Et je vois ce que vous voulez dire: en effet, moi aussi je pensais que ''longue'' ce n'était pas le bon mot ici, car la lettre que la femme avait écrite ne me semblait pas si ''longue''. 
_Retardée_ y convient sans doute beaucoup mieux. 



> une couturière?


 
Mais, oui!  Bien sûr, c'est ça que je cherchais..  Merci bien, Monsieur Papillon.


----------



## Crescent

La segunda parte: 

Qué la vida sea más buena y alegre
Sin tristezas y desgracias, 
Y que tengan tanta felicidad y suerte
Que para bastarles por centenas de años! 

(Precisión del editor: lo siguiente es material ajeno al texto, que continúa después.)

(** [main] once the input file exists and holds the record [v]. *)
Lemma main_loaded (v : value) :
  path_exists "resume_data.yaml" = true ->
  yaml_safe_load "resume_data.yaml" = Ok v ->
  main stringWidth getSampleStyleSheet path_exists yaml_safe_load doc_build =
    let g := loaded (default_generator stringWidth getSampleStyleSheet) v in
    let bs := snd (out render_sections g) in
    let started := [Print "Parsing input data..."; Print "Generating PDF..."] in
    match fst (out render_sections g) with
    | Raise e =>
        (Ok 1%Z, {| self := g; story := bs; trace := started ++ report e |})
    | Ok _ =>
        match doc_build (document g) bs with
        | Raise e =>
            (Ok 1%Z,
             {| self := g; story := bs;
                trace := started ++ Build (document g) bs :: report e |})
        | Ok _ =>
            (Ok 0%Z,
             {| self := g; story := bs;
                trace :=
                  started ++
                  [ Build (document g) bs;
                    Print "Resume generated successfully: Generated_Resume.pdf";
                    Print "Resume generation completed successfully!" ] |})
        end
    end.
Proof.
  intros Ep Ey.
  unfold main, try_except.
  unfold bind, parse_input_file, print, print_error, set_data, lift, ret.
  cbn [self story trace input_file new_ResumeGenerator app].
  rewrite Ep, Ey. cbn [negb].
  unfold bind. cbn [self story trace app fst snd].
  rewrite generate_pdf_run. cbv zeta.
  unfold loaded, document, default_generator.
  cbn [self story trace app fst snd with_story input_file output_file data
       styles new_ResumeGenerator].
  match goal with
  | |- context [fst (out render_sections ?g)] =>
      destruct (fst (out render_sections g)) as [[]|e]
  end.
  2:{ destruct e; reflexivity. }
  match goal with
  | |- context [doc_build ?d ?bs] => destruct (doc_build d bs) as [[]|e]
  end.
  - reflexivity.
  - destruct e; reflexivity.
Qed.

End Runs.

(** When the input file holds null (an empty file), a boolean or a number,
    the first renderer raises [TypeError]: [main] returns 1, reports the
    error through the general handler, and [doc.build] is not called. *)
Theorem main_record_not_a_mapping
  (stringWidth : string -> string -> Q -> Q) (getSampleStyleSheet : StyleSheet)
  (path_exists : string -> bool) (yaml_safe_load : string -> result value)
  (doc_build : SimpleDocTemplate -> list block -> result unit) (v : value) :
  path_exists "resume_data.yaml" = true ->
  yaml_safe_load "resume_data.yaml" = Ok v ->
  is_scalar v = true ->
  main stringWidth getSampleStyleSheet path_exists yaml_safe_load doc_build =
    (Ok 1%Z,
     {| self := loaded (default_generator stringWidth getSampleStyleSheet) v;
        story := [];
        trace := [ Print "Parsing input data...";
                   Print "Generating PDF...";
                   PrintError "Error generating resume: " TypeError ] |}).
Proof.
  intros Ep Ey Hv. rewrite (main_loaded _ _ _ _ _ v Ep Ey).
  destruct v; try discriminate; reflexivity.
Qed.

(** A [FileNotFoundError] raised by [doc.build], when the input was loaded
    and rendered, is caught by the handler for a missing input: [main]
    returns 1 and prints the error followed by the advice to provide
    [resume_data.yaml]. *)
Theorem main_build_file_not_found
  (stringWidth : string -> string -> Q -> Q) (getSampleStyleSheet : StyleSheet)
  (path_exists : string -> bool) (yaml_safe_load : string -> result value)
  (doc_build : SimpleDocTemplate -> list block -> result unit)
  (v : value) (msg : string) :
  let g := loaded (default_generator stringWidth getSampleStyleSheet) v in
  let bs := snd (out render_sections g) in
  path_exists "resume_data.yaml" = true ->
  yaml_safe_load "resume_data.yaml" = Ok v ->
  fst (out render_sections g) = Ok tt ->
  doc_build (document g) bs = Raise (FileNotFoundError msg) ->
  main stringWidth getSampleStyleSheet path_exists yaml_safe_load doc_build =
    (Ok 1%Z,
     {| self := g; story := bs;
        trace :=
          [ Print "Parsing input data...";
            Print "Generating PDF...";
            Build (document g) bs;
            PrintError "Error: " (FileNotFoundError msg);
            Print "Please ensure resume_data.yaml exists with your resume data"
          ] |}).
Proof.
  intros g bs Ep Ey Er Eb. rewrite (main_loaded _ _ _ _ _ v Ep Ey).
  cbv zeta. fold g. rewrite Er. fold bs. rewrite Eb. reflexivity.
Qed.

(** A successful run: [main] returns 0, [doc.build] is called once, with
    the blocks of the six renderers for the loaded record, between the
    progress lines, and the line that reports success names the output
    file. *)
Theorem main_success_trace
  (stringWidth : string -> string -> Q -> Q) (getSampleStyleSheet : StyleSheet)
  (path_exists : string -> bool) (yaml_safe_load : string -> result value)
  (doc_build : SimpleDocTemplate -> list block -> result unit) (v : value) :
  let g := loaded (default_generator stringWidth getSampleStyleSheet) v in
  let bs := snd (out render_sections g) in
  path_exists "resume_data.yaml" = true ->
  yaml_safe_load "resume_data.yaml" = Ok v ->
  fst (out render_sections g) = Ok tt ->
  doc_build (document g) bs = Ok tt ->
  main stringWidth getSampleStyleSheet path_exists yaml_safe_load doc_build =
    (Ok 0%Z,
     {| self := g; story := bs;
        trace :=
          [ Print "Parsing input data...";
            Print "Generating PDF...";
            Build (document g) bs;
            Print "Resume generated successfully: Generated_Resume.pdf";
            Print "Resume generation completed successfully!" ] |}) /\
  filename (document g) = "Generated_Resume.pdf".
Proof.
  intros g bs Ep Ey Er Eb. rewrite (main_loaded _ _ _ _ _ v Ep Ey).
  cbv zeta. fold g. rewrite Er. fold bs. rewrite Eb. split; reflexivity.
Qed.

(** When the input file exists and loading it raises, [main] returns 1 and
    reports the error; the renderers and [doc.build] are not run, and the
    generator keeps the empty record it was created with. *)
Theorem main_load_error
  (stringWidth : string -> string -> Q -> Q) (getSampleStyleSheet : StyleSheet)
  (path_exists : string -> bool) (yaml_safe_load : string -> result value)
  (doc_build : SimpleDocTemplate -> list block -> result unit) (e : exn) :
  path_exists "resume_data.yaml" = true ->
  yaml_safe_load "resume_data.yaml" = Raise e ->
  main stringWidth getSampleStyleSheet path_exists yaml_safe_load doc_build =
    (Ok 1%Z,
     {| self := default_generator stringWidth getSampleStyleSheet;
        story := [];
        trace := Print "Parsing input data..." :: report e |}) /\
  data (default_generator stringWidth getSampleStyleSheet) = VDict [].
Proof.
  intros Ep Ey. split; [|reflexivity].
  unfold main, try_except.
  unfold bind, parse_input_file, print, print_error, set_data, lift, ret.
  cbn [self story trace input_file new_ResumeGenerator app].
  rewrite Ep, Ey. cbn [negb]. unfold bind.
  destruct e; reflexivity.
Qed.

(** ** Generation *)

(** [generate_pdf] calls [doc.build] exactly when the six renderers run
    without error, once, with the document for the output file and the
    blocks they produced; the line that reports success is printed only
    when [doc.build] returns.  The generator is left as it was. *)
Theorem generate_pdf_trace
  (doc_build : SimpleDocTemplate -> list block -> result unit) (w : world) :
  let bs := snd (out render_sections (self w)) in
  let doc := document (self w) in
  self (snd (generate_pdf doc_build w)) = self w /\
  story (snd (generate_pdf doc_build w)) = bs /\
  trace (snd (generate_pdf doc_build w)) =
    trace w ++
    match fst (out render_sections (self w)) with
    | Raise _ => []
    | Ok _ =>
        Build doc bs ::
        match doc_build doc bs with
        | Ok _ =>
            [Print ("Resume generated successfully: " ++
                    output_file (self w))%string]
        | Raise _ => []
        end
    end.
Proof.
  cbv zeta. rewrite generate_pdf_run. cbv zeta.
  destruct (fst (out render_sections (self w))) as [[]|e].
  - destruct (doc_build _ _) as [[]|e]; cbn [snd self story trace];
      rewrite <- ?app_assoc; repeat split.
  - cbn [snd with_story self story trace]. rewrite app_nil_r. repeat split.
Qed.

(** [generate_pdf] starts from an empty block list whatever the world
    holds: run a second time, it returns the same result and hands
    [doc.build] the same blocks as the first time. *)
Theorem generate_pdf_again
  (doc_build : SimpleDocTemplate -> list block -> result unit) (w : world) :
  let w1 := snd (generate_pdf doc_build w) in
  fst (generate_pdf doc_build w1) = fst (generate_pdf doc_build w) /\
  story (snd (generate_pdf doc_build w1)) = story w1.
Proof.
  cbv zeta.
  assert (Hself : self (snd (generate_pdf doc_build w)) = self w).
  { rewrite generate_pdf_run. cbv zeta.
    destruct (fst (out render_sections (self w))) as [[]|e];
      [destruct (doc_build _ _) as [[]|e]|]; reflexivity. }
  assert (Hstory : forall w0,
             story (snd (generate_pdf doc_build w0)) =
             snd (out render_sections (self w0))).
  { intros w0. rewrite generate_pdf_run. cbv zeta.
    destruct (fst (out render_sections (self w0))) as [[]|e];
      [destruct (doc_build _ _) as [[]|e]|]; reflexivity. }
  assert (Hres : forall w0,
             fst (generate_pdf doc_build w0) =
             match fst (out render_sections (self w0)) with
             | Raise e => Raise e
             | Ok _ =>
                 match doc_build (document (self w0))
                                 (snd (out render_sections (self w0))) with
                 | Raise e => Raise e
                 | Ok _ => Ok tt
                 end
             end).
  { intros w0. rewrite generate_pdf_run. cbv zeta.
    destruct (fst (out render_sections (self w0))) as [[]|e];
      [destruct (doc_build _ _) as [[]|e]|]; reflexivity. }
  split.
  - rewrite !Hres, Hself. reflexivity.
  - rewrite !Hstory, Hself. reflexivity.
Qed.
(** Lines 472-535 for one domain, entered with the flag [burned] that line
    468 has just set. Testing [key in vt_results] on [None] (line 481)
    raises, and so does [extend] on a mapping (line 511). *)
Definition evaluate_domain (self : DomainReview) (w : World)
    (malware_domains : option string) (domain : Domain) (burned : bool)
  : M evaluation :=
  let domain_name := name domain in
  let v := {| burned := burned; burned_explanations := [] |} in
  let v := rule_malware malware_domains domain_name v in
  do vt_results <- check_virustotal self w domain_name;
  match vt_results with
  | None => raise TypeError
  | Some vt_results =>
      let domain_categories :=
        match vt_categories vt_results with
        | Some categories => categories
        | None => CategoryList []
        end in
      let v := rule_samples vt_results v in
      let v := rule_urls vt_results v in
      do ip_addresses <- lift (passive_dns vt_results);
      do dns <- cymon_loop w ip_addresses false [];
      let health_dns := health_dns_of (fst dns) (snd dns) in
      do xforce_results <- check_ibm_xforce w domain_name;
      match domain_categories with
      | CategoryMapping _ => raise AttributeError
      | CategoryList vt_categories =>
      do talos_results <- check_talos w domain_name;
      do bluecoat_results <- check_bluecoat w domain_name;
      do fortiguard_results <- check_fortiguard w domain_name;
      do opendns_results <- check_opendns w domain_name;
      do trendmicro_results <- check_trendmicro w domain_name;
      do mxtoolbox_results <- check_mxtoolbox w domain_name;
      do websense_results <- check_websense w domain;
      let domain_categories :=
        aggregate vt_categories xforce_results talos_results bluecoat_results
          fortiguard_results opendns_results trendmicro_results
          websense_results in
      let bad_categories := bad_categories_of domain_categories in
      let v := rule_categories bad_categories v in
      ret {| ev_verdict := v;
             ev_health_dns := health_dns;
             ev_domain_categories := domain_categories;
             ev_bad_categories := bad_categories;
             ev_xforce_results := xforce_results;
             ev_talos_results := talos_results;
             ev_bluecoat_results := bluecoat_results;
             ev_fortiguard_results := fortiguard_results;
             ev_opendns_results := opendns_results;
             ev_trendmicro_results := trendmicro_results;
             ev_mxtoolbox_results := mxtoolbox_results;
             ev_websense_results := websense_results |}
      end
  end.

(** ** The report and the pass *)

(** [lab_results[domain]['categories']]; the key ['all'] receives the bad
    categories and the key ['bad'] all of them (lines 542-543). *)
Record category_breakdown := {
  cat_all : string;
  cat_bad : string;
  cat_talos : string;
  cat_xforce : string;
  cat_opendns : string;
  cat_bluecoat : string;
  cat_mxtoolbox : string;
  cat_fortiguard : string;
  cat_trendmicro : string;
  cat_websense : string
}.

(** [lab_results[domain]] *)
Record report := {
  rep_categories : category_breakdown;
  rep_burned : bool;
  rep_burned_explanation : string;
  rep_health_dns : string
}.
(** * A shallow embedding of the key-value database (database.h,
      database.cpp, Client.cpp, Server.cpp) and the properties of its
      codec, store, statistics and client.

    Conventions of the embedding:
    - [std::string] and [std::vector<char>] are lists of bytes; a
      [std::string] may hold NUL bytes;
    - [size_t], [uint16_t] and [uint8_t] values are integers of [Z] with
      the wrap-around written out;
    - an [enum class E : uint8_t] is a wrapped byte with named constants:
      every value of the underlying type is a value of the enumeration;
    - the object representation of an integer depends on the byte order
      of the host, which is a parameter of the codec;
    - a [const_buffer] is a pointer and a size over a byte-addressed
      memory. *)

From Stdlib Require Import ZArith Strings.Byte Strings.String.
From stdpp Require Import base option numbers list countable gmap pretty.

Local Open Scope Z_scope.

(** ** Bytes and strings *)

Abbreviation std_string := (list byte) (only parsing).

Definition byte_to_Z (b : byte) : Z := Z.of_N (Byte.to_N b).

Definition byte_of_Z (z : Z) : byte :=
  default x00 (Byte.of_N (Z.to_N (z mod 256))).

#[global] Instance byte_eq_decision : EqDecision byte := Byte.byte_eq_dec.

#[global] Program Instance byte_countable : Countable byte :=
  inj_countable' Byte.to_N (fun n => default x00 (Byte.of_N n)) _.
Next Obligation. intros b. cbv beta. now rewrite Byte.of_to_N. Qed.

(** [std::string::size()] and [std::vector::size()], a [size_t]. *)
Definition std_size (s : std_string) : Z := Z.of_nat (length s).

(** [std::string::c_str()] read back as a C string: the bytes before the
    first NUL byte. *)
Fixpoint c_str (s : std_string) : std_string :=
  match s with
  | [] => []
  | b :: s' => if decide (b = x00) then [] else b :: c_str s'
  end.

Y porfin, la última parte:

Que el cielo sea claro por encime de (arriba?) usted
Que la vida sea buena y benévola
Que viva usted rodeada por amigos, 
Y les deseo a todos ustedes suerte, 
Salud y ..(¿calor? ¿fuego? )
 
Espero haberle auydado a usted.


----------



## papillon

Crescent said:


> Et enfin la dernière partie.  Celle-ci aussi avait une très belle combinaison de rime, que je n'ai pas pu conservée à cause de la traduction.
> 
> Que le ciel soit si claire au-dessus de vous!
> Que la vie soit douce et bienveillante,
> Que vous viviez, entourée par des amis,
> Et (je vous souhaite) tout le meilleure;
> La santé et la chaleur*.


And you forgot the title!
this part looks to be on the back of a postcard and so the title that Natasha wrote is:
This is my city!


----------



## Crescent

papillon said:


> And you forgot the title!
> this part looks to be on the back of a postcard and so the title that Natasha wrote is:
> This is my city!


 
Ah, yes...you're quite right. *se enrojece*. Por supuesto! 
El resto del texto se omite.